Add a Few of Your Favourite Things

Maximalism is based around the individual, so start your decorating process there. Maybe you want to style your interiors around a particularly wonderful country that you've visited. Perhaps your base is just a postcard or you’ve acquired years of items you love. Think about why you like these things, then pull out colours, textures and motifs and weave them into the rest of your design process.

Be Playful with Paint

A maximalist approach to decorating encourages you to have no fear when combining colours within the home. The only rule is that it is done well, and with thought.

The best advice is to lay paint swatches out side by side before you apply to any surfaces. Move the colours around, introduce new ones, and experiment with putting them into the back and foreground until you have a look that you’re happy with. 

Keep Clutter Under Control

You may be thrilled to learn that your porcelain cat collection is now the height of chic. This doesn’t mean that it can’t look tidy. Think carefully about how you can present items to achieve maximum results. A large bookcase or set of shelves will allow you to display to your heart’s content while still giving an air of order. 

Repeat Patterns You Love

A key element in maximalist design is not being afraid to use the same pattern more than once in a room. Why not try hanging the same wallpaper but in different colourways. Put them on two opposing walls, or apply the same colourway to your upholstery or curtains. If you’ve got a particularly large or bold pattern, this can actually help to ground it in your scheme. It will look instantly more at home. 

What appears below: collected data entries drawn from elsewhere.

(* ===== verification/Sysfile.v ===== *)
(** * sysfile.c: file system calls *)

From S2P Require Import Prelude Params Bytes CString Kernel Print Kalloc Vm Umem Args Sleep.
From S2P Require Import Ide Bio Log Fs Pipe File Proc Exec.

(** Runs the rest of a system call when an argument is there; it fails with
    -1 otherwise. *)
Definition with_arg {A : Type} (m : K (option A)) (k : A -> K Z) : K Z :=
  o ← m; match o with Some a => k a | None => mret (-1) end.

Section Sysfile.
Context {F : Fuel} {L : Linker} {BD : BlockDev} {DV : Devsw}.

Definition argfd (n : Z) : K (option (Z * nat)) :=
  o ← argint n;
  match o with
  | None => mret None
  | Some fd => f ← open_file fd; mret ((fun i => (fd, i)) <$> f)
  end.

Definition fdalloc (f : nat) : K Z :=
  c ← curproc;
  pr ← proc_at c;
  match find_idx (fun o => bool_decide (o = None)) (ofile pr) with
  | Some fd => upd_proc c (fun q => q <| ofile ::= <[fd := Some f]> |>);; mret (Z.of_nat fd)
  | None => mret (-1)
  end.

Definition sys_dup : K Z :=
  with_arg (argfd 0) (fun a =>
    fd ← fdalloc (snd a);
    if fd <? 0 then mret (-1) else filedup (snd a);; mret fd).

Definition sys_read : K Z :=
  with_arg (argfd 0) (fun a =>
    with_arg (argint 2) (fun n =>
      with_arg (argptr 1 n) (fun p => fileread (snd a) p n))).

Definition sys_write : K Z :=
  with_arg (argfd 0) (fun a =>
    with_arg (argint 2) (fun n =>
      with_arg (argptr 1 n) (fun p => filewrite (snd a) p n))).

Definition sys_close : K Z :=
  with_arg (argfd 0) (fun a =>
    c ← curproc;
    upd_proc c (fun q => q <| ofile ::= <[Z.to_nat (fst a) := None]> |>);;
    fileclose (snd a);;
    mret 0).

Definition STAT_SIZE : Z := 20.

Definition sys_fstat : K Z :=
  with_arg (argfd 0) (fun a =>
    with_arg (argptr 1 STAT_SIZE) (fun st => filestat (snd a) st)).

(** [ip->nlink += d; iupdate(ip)] *)
Definition add_nlink (ip : nat) (d : Z) : K unit :=
  upd_inode ip (fun nd => nd <| inlink := s16 (inlink nd + d) |>);; iupdate ip.

Definition sys_link : K Z :=
  with_arg (argstr 0) (fun old =>
    with_arg (argstr 1) (fun new =>
      begin_op;;
      o ← namei old;
      match o with
      | None => end_op;; mret (-1)
      | Some ip =>
          ilock ip;;
          nd ← inode_at ip;
          if itype nd =? T_DIR then iunlockput ip;; end_op;; mret (-1)
          else
            add_nlink ip 1;;
            iunlock ip;;
            let bad : K Z :=
              ilock ip;; add_nlink ip (-1);; iunlockput ip;; end_op;; mret (-1) in
            r ← nameiparent new;
            match fst r with
            | None => bad
            | Some dp =>
                ilock dp;;
                dn ← inode_at dp;
                nd ← inode_at ip;
                r' ← (if negb (idev dn =? idev nd) then mret (-1) else dirlink dp (snd r) (inum nd));
                iunlockput dp;;
                if r' <? 0 then bad else iput ip;; end_op;; mret 0
            end
      end)).

Fixpoint isdirempty_loop (fu : nat) (dp : nat) (off : Z) : K bool :=
  match fu with
  | O => halt NoFuel
  | S fu' =>
      d ← inode_at dp;
      if negb (off <? isize d) then mret true
      else
        r ← readi dp off DIRENT_SIZE;
        if negb (fst r =? DIRENT_SIZE) then panic "isdirempty: readi"
        else if negb (de_inum (get_dirent (snd r)) =? 0) then mret false
        else isdirempty_loop fu' dp (off + DIRENT_SIZE)
  end.

Definition isdirempty (dp : nat) : K bool :=
  d ← inode_at dp;
  isdirempty_loop (S (S (Z.to_nat (isize d / DIRENT_SIZE)))) dp (2 * DIRENT_SIZE).

Definition dot : list Z := [46].
Definition dotdot : list Z := [46; 46].

Definition sys_unlink : K Z :=
  with_arg (argstr 0) (fun path =>
    begin_op;;
    r ← nameiparent path;
    match fst r with
    | None => end_op;; mret (-1)
    | Some dp =>
        let bad : K Z := iunlockput dp;; end_op;; mret (-1) in
        let nm := snd r in
        ilock dp;;
        if (namecmp nm dot =? 0) || (namecmp nm dotdot =? 0) then bad
        else
          o ← dirlookup dp nm;
          match o with
          | None => bad
          | Some (ip, off) =>
              ilock ip;;
              nd ← inode_at ip;
              if inlink nd <? 1 then panic "unlink: nlink < 1"
              else
                full ← (if itype nd =? T_DIR then e ← isdirempty ip; mret (negb e) else mret false);
                if (full : bool) then iunlockput ip;; bad
                else
                  w ← writei dp (replicate (Z.to_nat DIRENT_SIZE) 0) off DIRENT_SIZE;
                  if negb (w =? DIRENT_SIZE) then panic "unlink: writei"
                  else
                    nd ← inode_at ip;
                    when (itype nd =? T_DIR) (add_nlink dp (-1));;
                    iunlockput dp;;
                    add_nlink ip (-1);;
                    iunlockput ip;;
                    end_op;;
                    mret 0
          end
    end).

Definition create (path : list Z) (type major minor : Z) : K (option nat) :=
  r ← nameiparent path;
  match fst r with
  | None => mret None
  | Some dp =>
      let nm := snd r in
      ilock dp;;
      o ← dirlookup dp nm;
      match o with
      | Some (ip, _) =>
          iunlockput dp;;
          ilock ip;;
          nd ← inode_at ip;
          if (type =? T_FILE) && (itype nd =? T_FILE) then mret (Some ip)
          else iunlockput ip;; mret None
      | None =>
          dn ← inode_at dp;
          ip ← ialloc (idev dn) type;
          ilock ip;;
          upd_inode ip (fun nd => nd <| imajor := s16 major |> <| iminor := s16 minor |> <| inlink := 1 |>);;
          iupdate ip;;
          nd ← inode_at ip;
          when (type =? T_DIR)
            (add_nlink dp 1;;
             r1 ← dirlink ip dot (inum nd);
             dn ← inode_at dp;
             r2 ← (if r1 <? 0 then mret (-1) else dirlink ip dotdot (inum dn));
             when (r2 <? 0) (panic "create dots"));;
          r3 ← dirlink dp nm (inum nd);
          if r3 <? 0 then panic "create: dirlink"
          else iunlockput dp;; mret (Some ip)
      end
  end.

(** The second half of [open]: a file structure and a descriptor for the
    locked inode. *)
Definition open_inode (ip : nat) (omode : Z) : K Z :=
  f ← filealloc;
  fd ← match f with Some i => fdalloc i | None => mret (-1) end;
  if fd <? 0 then
    match f with Some i => fileclose i | None => mret tt end;;
    iunlockput ip;;
    end_op;;
    mret (-1)
  else
    iunlock ip;;
    end_op;;
    i ← deref f;
    let wronly := negb (Z.land omode O_WRONLY =? 0) in
    let rdwr := negb (Z.land omode O_RDWR =? 0) in
    upd_file i (fun f => f <| ftype := FD_INODE |> <| fip := Some ip |> <| foff := 0 |>
                           <| readable := Z.b2z (negb wronly) |>
                           <| writable := Z.b2z (wronly || rdwr) |>);;
    mret fd.

Definition sys_open : K Z :=
  with_arg (argstr 0) (fun path =>
    with_arg (argint 1) (fun omode =>
      begin_op;;
      if negb (Z.land omode O_CREATE =? 0) then
        o ← create path T_FILE 0 0;
        match o with
        | None => end_op;; mret (-1)
        | Some ip => open_inode ip omode
        end
      else
        o ← namei path;
        match o with
        | None => end_op;; mret (-1)
        | Some ip =>
            ilock ip;;
            nd ← inode_at ip;
            if (itype nd =? T_DIR) && negb (omode =? O_RDONLY) then
              iunlockput ip;; end_op;; mret (-1)
            else open_inode ip omode
        end)).

Definition sys_mkdir : K Z :=
  begin_op;;
  a ← argstr 0;
  o ← match a with Some path => create path T_DIR 0 0 | None => mret None end;
  match o with
  | None => end_op;; mret (-1)
  | Some ip => iunlockput ip;; end_op;; mret 0
  end.

Definition sys_mknod : K Z :=
  begin_op;;
  a ← argstr 0;
  o ← match a with
      | None => mret None
      | Some path =>
          ma ← argint 1;
          match ma with
          | None => mret None
          | Some major =>
              mi ← argint 2;
              match mi with
              | None => mret None
              | Some minor => create path T_DEV major minor
              end
          end
      end;
  match o with
  | None => end_op;; mret (-1)
  | Some ip => iunlockput ip;; end_op;; mret 0
  end.

Definition sys_chdir : K Z :=
  c ← curproc;
  begin_op;;
  a ← argstr 0;
  o ← match a with Some path => namei path | None => mret None end;
  match o with
  | None => end_op;; mret (-1)
  | Some ip =>
      ilock ip;;
      nd ← inode_at ip;
      if negb (itype nd =? T_DIR) then iunlockput ip;; end_op;; mret (-1)
      else
        iunlock ip;;
        pr ← proc_at c;
        cw ← deref (cwd pr);
        iput cw;;
        end_op;;
        upd_proc c (fun q => q <| cwd := Some ip |>);;
        mret 0
  end.

(** [argv]: at most [MAXARG - 1] strings before the null pointer. *)
Fixpoint fetch_argv (n : nat) (uargv : Z) (acc : list (list Z)) : K (option (list (list Z))) :=
  match n with
  | O => mret None
  | S n' =>
      o ← fetchint (u32 uargv);
      match o with
      | None => mret None
      | Some uarg =>
          if uarg =? 0 then mret (Some acc)
          else
            a ← fetchstr (u32 uarg);
            match a with
            | None => mret None
            | Some str => fetch_argv n' (uargv + 4) (acc ++ [str])
            end
      end
  end.

Definition sys_exec : K Z :=
  with_arg (argstr 0) (fun path =>
    with_arg (argint 1) (fun uargv =>
      with_arg (fetch_argv MAXARG (u32 uargv) []) (fun argv => exec path argv))).

Definition sys_pipe : K Z :=
  with_arg (argptr 0 8) (fun fd =>
    o ← pipealloc;
    match o with
    | None => mret (-1)
    | Some (rf, wf) =>
        fd0 ← fdalloc rf;
        fd1 ← (if fd0 <? 0 then mret (-1) else fdalloc wf);
        if (fd0 <? 0) || (fd1 <? 0) then
          c ← curproc;
          when (fd0 >=? 0) (upd_proc c (fun q => q <| ofile ::= <[Z.to_nat fd0 := None]> |>));;
          fileclose rf;;
          fileclose wf;;
          mret (-1)
        else
          ustore32 fd fd0;;
          ustore32 (u32 (fd + 4)) fd1;;
          mret 0
    end).

(** pwrite.c and pread.c: only the first four bytes of the buffer are
    checked. *)
Definition pwrite_w : K Z :=
  with_arg (argint 0) (fun fd =>
    with_arg (argptr 1 4) (fun addr =>
      with_arg (argint 2) (fun n =>
        with_arg (argint 3) (fun off => pwrite_os fd addr n off)))).

Definition pread_w : K Z :=
  with_arg (argint 0) (fun fd =>
    with_arg (argptr 1 4) (fun addr =>
      with_arg (argint 2) (fun n =>
        with_arg (argint 3) (fun off => pread_os fd addr n off)))).

End Sysfile.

It’s Not All About Pattern

With the above in mind, don’t feel pressured into thinking your house must have wall-to-wall patterns. Plain surfaces not only complement maximalist interiors, they are vital to creating them. Remember, it’s about enhancing your home, not suffocating it. Add plain fabrics or wall paint to give your best patterns some breathing space. 

Use Symmetry to Your Advantage

Creating symmetry through your furnishings will give your maximalist look a more done-up feel. Mirroring armchairs, bedside tables or floor length curtains can look exceptionally striking. It will also help to balance the riot of colour and patterns on show. 

Embrace the Challenge

Unlike other interiors styles, maximalism offers no set colour palette or suggested motif. It instead makes you work to build a look based on your preferences, which can often seem very broad and therefore an intimidating concept. The key is to immerse yourself in the design process and introduce new colours, patterns, and accessories slowly.